Marin and Thom might know.  Marin was Ériu’s mother in a past life—or something.  His lips thinned.  If that was the case, didn’t it stand to reason that Thom may have been the father then, and Matt the uncle the spirit talked about?

“You begin to understand,” the spirit whispered.  J.T. shuddered as he realized that she was talking to him, her gaze penetrating to the depths of his soul.  “You begin to see the strands that bind us all together.”

“No,” J.T. murmured, though it was a lie.  He was starting to see the connections, the interlocking threads.  Something tells me she’s talking about something deeper than the connections, though—there’s something I’m not quite seeing yet.
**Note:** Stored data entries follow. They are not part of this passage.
(* ===== verification/EmailLogin.v ===== *)
(** * Login by e-mailed code, internal/identra/service_email_code.go

    A code is sent to an address and stored; whoever presents it logs in, and
    is registered if the address is new.  However many requests race with one
    code, at most one of them logs in. *)

From S2P Require Import Prelude GoStrings Prog Data Messages Platform RefPlatform SqliteQueries.
From S2P Require Import KeyManager World Tokens Interfaces RateLimiter EmailCode SqliteStores App.
From S2P Require Import Handlers.
From Stdlib Require Import Ascii.
#[local] Open Scope Z_scope.

(** ** The message *)

Section message.

Definition nl : string := String "010"%char "".
Definition tab (n : nat) (s : string) : string := l2s (replicate n "009"%char) +:+ s +:+ nl.
Definition quoted (s : string) : string := String "034"%char "" +:+ s +:+ String "034"%char "".
Definition div_class (cls body : string) : string :=
  "<div class=" +:+ quoted cls +:+ ">" +:+ body.

(** The two texts of sendVerificationCode. *)
Definition htmlBody (code : string) (expiryMinutes : Z) : string :=
  nl +:+ tab 0 "<!DOCTYPE html>" +:+ tab 0 "<html>" +:+ tab 0 "<head>" +:+
  tab 1 ("<meta charset=" +:+ quoted "UTF-8" +:+ ">") +:+ tab 1 "<style>" +:+
  tab 2 "body { font-family: Arial, sans-serif; line-height: 1.6; color: #333; }" +:+
  tab 2 ".container { max-width: 600px; margin: 0 auto; padding: 20px; }" +:+
  tab 2 ".header { background-color: #4CAF50; color: white; padding: 20px; text-align: center; }" +:+
  tab 2 ".content { background-color: #f9f9f9; padding: 30px; border-radius: 5px; margin-top: 20px; }" +:+
  tab 2 ".code { font-size: 32px; font-weight: bold; color: #4CAF50; text-align: center; letter-spacing: 5px; padding: 20px; background-color: #fff; border-radius: 5px; margin: 20px 0; }" +:+
  tab 2 ".footer { text-align: center; margin-top: 20px; color: #666; font-size: 12px; }" +:+
  tab 1 "</style>" +:+ tab 0 "</head>" +:+ tab 0 "<body>" +:+
  tab 1 (div_class "container" "") +:+ tab 2 (div_class "header" "") +:+
  tab 3 "<h1>Verification Code</h1>" +:+ tab 2 "</div>" +:+ tab 2 (div_class "content" "") +:+
  tab 3 "<p>Hello,</p>" +:+
  tab 3 "<p>You have requested a verification code. Please use the code below to complete your verification:</p>" +:+
  tab 3 (div_class "code" code +:+ "</div>") +:+
  tab 3 ("<p>This code will expire in <strong>" +:+ Itoa expiryMinutes +:+ " minutes</strong>.</p>") +:+
  tab 3 "<p>If you did not request this code, please ignore this email.</p>" +:+
  tab 2 "</div>" +:+ tab 2 (div_class "footer" "") +:+
  tab 3 "<p>This is an automated message, please do not reply.</p>" +:+
  tab 2 "</div>" +:+ tab 1 "</div>" +:+ tab 0 "</body>" +:+ tab 0 "</html>".

Definition verification_message (to code : string) (expiryMinutes : Z) (useHTML : bool)
    : EmailMessage :=
  if useHTML then mkEmailMessage [to] "Your Verification Code" (htmlBody code expiryMinutes) true
  else mkEmailMessage [to] "Your Verification Code"
    ("Your verification code is: " +:+ code +:+ " (valid for " +:+ Itoa expiryMinutes +:+
     " minutes)") false.
End message.

Section handlers.
Context `{P : Platform}.
Variable s : Service.

Definition generateEmailCode : M (result string) :=
  try num := rand_Int 1000000 in
  Ret (Ok (pad_zeros 6 num)).

Definition sendVerificationCode (mailer : EmailSender) (to code : string) (expiryMinutes : Z)
    (useHTML : bool) : M (result unit) :=
  em_SendEmail mailer (verification_message to code expiryMinutes useHTML).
I’m not sure I want to see what she’s talking about.

“You’ll learn,” she promised softly.  Her spectral hand was on his arm, not burningly cold as he’d expected.  There was something warm about it, despite the chill of her presence.  “You have a Spiritweaver’s gift, a Spiritweaver’s burden.  You’ll learn, you’ll understand.  Then you’ll know.”

“Know what?” J.T. asked without thinking.

“How terrible and wonderful it can be,” Phelan said softly, his eyes focused on some distant point.  “It’s a rare gift, Jameson.  A rare curse.”

“It’s neither,” Ériu said softly.  “And both.”

J.T. shuddered again, swallowed bile, and tried to concentrate on his work.

Nothing made sense anymore.  Nothing.